Material supplied:
Definition helpers : Imported := {|
  filePathToPseudoNamespace := pseudoNamespace;
  isProto2 := λ fd,
    bool_decide (FileDescriptorProto.getSyntax fd = ""
                 ∨ FileDescriptorProto.getSyntax fd = "proto2");
  withinNamespaceFromExportEntry := λ n e,
    within n (match e with inl m => msgPkg m | inr en => enumPkg en end);
  normaliseFieldObjectName := lowerInitial;
  replaceProtoSuffix := protoSuffix;
  getPathToRoot := pathToRootOf;
  getFieldType := fieldType;
  getTypeName := typeName;
  WellKnownTypesMap :=
    {[ "google/protobuf/empty.proto" := "google-protobuf/google/protobuf/empty_pb" ]};
  printEnum := λ e lvl,
    repeatString "  " lvl +:+ "export enum " +:+ enumName e +:+ " {}" +:+ nl;
  printOneOfDecl := λ d group lvl,
    repeatString "  " lvl +:+ "// oneof " +:+ oneofName d +:+ nl;
  printExtension := λ _ _ _ _, inr "";
  indentUnit := "  "
|}.

Definition field (n : string) (t : FieldType) (tn : string) (l : Label) : FieldDescriptorProto.t :=
  {| FieldDescriptorProto.getName := n;
     FieldDescriptorProto.getTypeName := tn;
     FieldDescriptorProto.getType := t;
     FieldDescriptorProto.getLabel := l;
     FieldDescriptorProto.getOneofIndex := None;
     FieldDescriptorProto.getOptions := None |}.

Definition message (n : string) (o : option MessageOptions)
    (fields : list FieldDescriptorProto.t) (nested : list DescriptorProto.t) : DescriptorProto.t :=
  DescriptorProto.Build n o fields nested [] [] [].

Definition mapEntryOptions : option MessageOptions := Some {| getMapEntry := true |}.

(** [map<string, bytes> tags] of message [User], as the schema compiler
    desugars it. *)
Definition tagsEntry : DescriptorProto.t :=
  message "TagsEntry" mapEntryOptions
    [ field "key" TYPE_STRING "" LABEL_OPTIONAL;
      field "value" TYPE_BYTES "" LABEL_OPTIONAL ] [].

Definition avatar : FieldDescriptorProto.t := field "avatar" TYPE_BYTES "" LABEL_OPTIONAL.

(** A repeated byte-sequence field with a jstype override. *)
Definition chunks : FieldDescriptorProto.t :=
  {| FieldDescriptorProto.getName := "chunks";
     FieldDescriptorProto.getTypeName := "";
     FieldDescriptorProto.getType := TYPE_BYTES;
     FieldDescriptorProto.getLabel := LABEL_REPEATED;
     FieldDescriptorProto.getOneofIndex := None;
     FieldDescriptorProto.getOptions := Some {| getJstype := Some JS_STRING |} |}.

Definition names : FieldDescriptorProto.t := field "names" TYPE_STRING "" LABEL_REPEATED.

Definition tags : FieldDescriptorProto.t :=
  field "tags" TYPE_MESSAGE ".demo.User.TagsEntry" LABEL_REPEATED.

Definition manager : FieldDescriptorProto.t :=
  field "manager" TYPE_MESSAGE ".demo.User" LABEL_OPTIONAL.

Definition user : DescriptorProto.t :=
  message "User" None
    [ field "id" TYPE_INT64 "" LABEL_OPTIONAL;
      avatar; chunks; names; tags; manager;
      field "created" TYPE_MESSAGE ".google.protobuf.Empty" LABEL_OPTIONAL ]
    [ tagsEntry ].

(** A field whose type is in no file of the schema set, in a map entry and
    in an ordinary message. *)
Definition dangling : FieldDescriptorProto.t :=
  field "value" TYPE_MESSAGE ".demo.Missing" LABEL_OPTIONAL.

Definition scoresEntry : DescriptorProto.t :=
  message "ScoresEntry" mapEntryOptions
    [ field "key" TYPE_STRING "" LABEL_OPTIONAL; dangling ] [].

Definition broken : DescriptorProto.t :=
  message "Broken" None [ field "id" TYPE_INT64 "" LABEL_OPTIONAL ]
    [ message "Inner" None [ dangling ] [] ].

Definition entry (pkg file : string) (o : option MessageOptions) (m : option MapFieldOptions)
    : ExportMessageEntry :=
  {| msgPkg := pkg; msgFileName := file; messageOptions := o; mapFieldOptions := m |}.

Definition tagsOptions : MapFieldOptions :=
  {| key := (TYPE_STRING, ""); value := (TYPE_BYTES, "") |}.

Definition tagsExport : ExportMessageEntry :=
  entry "demo" "demo/user.proto" mapEntryOptions (Some tagsOptions).

Definition exportMap : ExportMap :=
  {| messageMap :=
       {[ "demo.User" := entry "demo" "demo/user.proto" None None;
          "demo.User.TagsEntry" := tagsExport;
          "demo.GetUserRequest" := entry "demo" "demo/user.proto" None None;
          "demo.GetUserResponse" := entry "demo" "demo/user.proto" None None;
          "google.protobuf.Empty" :=
            entry "google.protobuf" "google/protobuf/empty.proto" None None ]};
     enumMap := ∅ |}.

Definition method (n i o : string) (cs ss : bool) : MethodDescriptorProto.t :=
  {| MethodDescriptorProto.getName := n;
     MethodDescriptorProto.getInputType := i;
     MethodDescriptorProto.getOutputType := o;
     MethodDescriptorProto.getClientStreaming := cs;
     MethodDescriptorProto.getServerStreaming := ss |}.

Definition getUser : MethodDescriptorProto.t :=
  method "GetUser" ".demo.GetUserRequest" ".demo.GetUserResponse" false false.

Definition userService : ServiceDescriptorProto.t :=
  {| ServiceDescriptorProto.getName := "UserService";
     ServiceDescriptorProto.getMethodList :=
       [ getUser;
         method "Watch" ".demo.GetUserRequest" ".demo.GetUserResponse" true false;
         method "Ping" ".google.protobuf.Empty" ".google.protobuf.Empty" false false ] |}.

Definition file (services : list ServiceDescriptorProto.t) : FileDescriptorProto.t :=
  {| FileDescriptorProto.getName := "demo/user.proto";
     FileDescriptorProto.getPackage := "demo";
     FileDescriptorProto.getSyntax := "proto3";
     FileDescriptorProto.getDependencyList :=
       [ "google/protobuf/empty.proto"; "demo/unused.proto" ];
     FileDescriptorProto.getMessageTypeList := [ user ];
     FileDescriptorProto.getServiceList := services |}.

Definition proto3 : FileDescriptorProto.t := file [].

Definition withService : FileDescriptorProto.t := file [ userService ].

Definition userRPC : RPCDescriptor :=
  {| protoService := userService; rpcExportMap := exportMap |}.

(** The calling types of the three methods, and their descriptors. *)
Definition callingTypes : list CallingTypes.t :=
  [ {| CallingTypes.requestType := "demo_user_pb.GetUserRequest";
       CallingTypes.responseType := "demo_user_pb.GetUserResponse" |};
    {| CallingTypes.requestType := "demo_user_pb.GetUserRequest";
       CallingTypes.responseType := "demo_user_pb.GetUserResponse" |};
    {| CallingTypes.requestType := "google_protobuf_empty_pb.Empty";
       CallingTypes.responseType := "google_protobuf_empty_pb.Empty" |} ].

Definition rpc (n lower : string) (cs : bool) (req resp : string) : RPCMethodDescriptor.t :=
  {| RPCMethodDescriptor.nameAsPascalCase := n;
     RPCMethodDescriptor.nameAsCamelCase := lower;
     RPCMethodDescriptor.functionName := lower;
     RPCMethodDescriptor.serviceName := "UserService";
     RPCMethodDescriptor.requestStream := cs;
     RPCMethodDescriptor.responseStream := false;
     RPCMethodDescriptor.requestType := req;
     RPCMethodDescriptor.responseType := resp |}.

Definition getUserRPC : RPCMethodDescriptor.t :=
  rpc "GetUser" "getUser" false "demo_user_pb.GetUserRequest" "demo_user_pb.GetUserResponse".

Definition userMethods : list RPCMethodDescriptor.t :=
  [ getUserRPC;
    rpc "Watch" "watch" true "demo_user_pb.GetUserRequest" "demo_user_pb.GetUserResponse";
    rpc "Ping" "ping" false "google_protobuf_empty_pb.Empty" "google_protobuf_empty_pb.Empty" ].

End Sample.


(** ** Vocabulary of the statements *)

(** [extends p q]: [q] is [p] after some text was appended to it. *)
Definition extends (p q : Printer.t) : Prop :=
  Printer.indentStr q = Printer.indentStr p
  ∧ ∃ t, Printer.output q = Printer.output p +:+ t.

Section Vocabulary.
Context `{Imported}.

Local Abbreviation Field := FieldDescriptorProto.t.

(** printMessage on a message that is not a map entry, as the sequence of
    its loops. *)
Definition printMessageBody (fn : string) (em : ExportMap) (m : DescriptorProto.t)
    (lvl : nat) (fd : FileDescriptorProto.t) : result string :=
  st ← forEach (printField fn em fd) (DescriptorProto.getFieldList m)
         (Printer.printLn ("export class " +:+ DescriptorProto.getName m +:+ " {")
            (Printer.new lvl), ∅);
  printer ← forEach (λ p nested,
               msgOutput ← printMessage fn em nested (lvl + 1)%nat fd;
               Ok (printNested msgOutput p))
            (DescriptorProto.getNestedTypeList m) st.1;
  printer ← printExtensions fn em (DescriptorProto.getExtensionList m) lvl
              (printOneOfs (DescriptorProto.getOneofDeclList m) st.2 lvl
                 (printEnums (DescriptorProto.getEnumTypeList m) lvl printer));
  Ok (Printer.getOutput (Printer.printLn "}" printer)).

(** [declares ... m lvl line]: the text of message [m] printed at level
    [lvl] has the member line [line], indented one step inside the class. *)
Definition declares (fn : string) (em : ExportMap) (fd : FileDescriptorProto.t)
    (m : DescriptorProto.t) (lvl : nat) (line : string) : Prop :=
  ∀ out, printMessage fn em m lvl fd = Ok out →
    ∃ before after,
      out = before +:+ (generateIndent lvl +:+ indentUnit +:+ line +:+ nl) +:+ after.

(** The element type of a field: the byte union for a byte-sequence field,
    the resolved type expression otherwise. *)
Definition elementType (field : Field) (exportType : string) : string :=
  if decide (FieldDescriptorProto.getType field = BYTES_TYPE) then "Uint8Array | string"
  else exportType.

(** The field's type is a message that the export map records as a map
    entry. *)
Definition refersToMapEntry (em : ExportMap) (field : Field) : Prop :=
  FieldDescriptorProto.getType field = MESSAGE_TYPE
  ∧ ∃ e, getMessage em (slice1 (FieldDescriptorProto.getTypeName field)) = Some e
         ∧ isMapEntry (messageOptions e) = true.

(** A message with the map entries among its nested types removed. *)
Definition withoutNestedMapEntries (m : DescriptorProto.t) : DescriptorProto.t :=
  DescriptorProto.Build
    (DescriptorProto.getName m) (DescriptorProto.getOptions m)
    (DescriptorProto.getFieldList m)
    (List.filter (λ n, negb (isMapEntry (DescriptorProto.getOptions n)))
       (DescriptorProto.getNestedTypeList m))
    (DescriptorProto.getEnumTypeList m) (DescriptorProto.getOneofDeclList m)
    (DescriptorProto.getExtensionList m).

(** The condition under which the specification gives a singular member
    the optional marker. *)
Definition optionalWhen (fd : FileDescriptorProto.t) (field : Field) : Prop :=
  (FieldDescriptorProto.getType field = MESSAGE_TYPE
   ∧ (isProto2 fd = false ∨ FieldDescriptorProto.getLabel field = LABEL_OPTIONAL))
  ∨ (FieldDescriptorProto.getType field ≠ MESSAGE_TYPE ∧ isProto2 fd = true).

(** The fields printMessage goes through when it prints [m]: the fields of
    [m] and of its nested messages, as long as the message that holds them
    is not a map entry. *)
Inductive examined : DescriptorProto.t → Field → Prop :=
  | examined_field m f :
      isMapEntry (DescriptorProto.getOptions m) = false →
      f ∈ DescriptorProto.getFieldList m →
      examined m f
  | examined_nested m n f :
      isMapEntry (DescriptorProto.getOptions m) = false →
      n ∈ DescriptorProto.getNestedTypeList m →
      examined n f →
      examined m f.

(** A message- or enum-typed field whose full type name, without the
    leading dot, has no entry in the export map. *)
Definition missingExport (em : ExportMap) (field : Field) : Prop :=
  (FieldDescriptorProto.getType field = MESSAGE_TYPE
   ∧ getMessage em (slice1 (FieldDescriptorProto.getTypeName field)) = None)
  ∨ (FieldDescriptorProto.getType field = ENUM_TYPE
     ∧ getEnum em (slice1 (FieldDescriptorProto.getTypeName field)) = None).

End Vocabulary.

Section ServiceVocabulary.
Context `{Imported}.

(** The text [CodePrinter.printLn] appends at depth [depth] to a buffer
    whose own indentation is [indentStr]. *)
Definition codeLine (indentStr : string) (depth : Z) (line : string) : string :=
  indentStr +:+ repeatString (generateIndent 1) (Z.to_nat depth) +:+ line +:+ nl.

Exercise description:
Where the line with "FieldDescriptorProto.getName := n;" ends, your copy should end too; please return exactly the lines from the first line of the data through it.

Task response:
Definition helpers : Imported := {|
  filePathToPseudoNamespace := pseudoNamespace;
  isProto2 := λ fd,
    bool_decide (FileDescriptorProto.getSyntax fd = ""
                 ∨ FileDescriptorProto.getSyntax fd = "proto2");
  withinNamespaceFromExportEntry := λ n e,
    within n (match e with inl m => msgPkg m | inr en => enumPkg en end);
  normaliseFieldObjectName := lowerInitial;
  replaceProtoSuffix := protoSuffix;
  getPathToRoot := pathToRootOf;
  getFieldType := fieldType;
  getTypeName := typeName;
  WellKnownTypesMap :=
    {[ "google/protobuf/empty.proto" := "google-protobuf/google/protobuf/empty_pb" ]};
  printEnum := λ e lvl,
    repeatString "  " lvl +:+ "export enum " +:+ enumName e +:+ " {}" +:+ nl;
  printOneOfDecl := λ d group lvl,
    repeatString "  " lvl +:+ "// oneof " +:+ oneofName d +:+ nl;
  printExtension := λ _ _ _ _, inr "";
  indentUnit := "  "
|}.

Definition field (n : string) (t : FieldType) (tn : string) (l : Label) : FieldDescriptorProto.t :=
  {| FieldDescriptorProto.getName := n;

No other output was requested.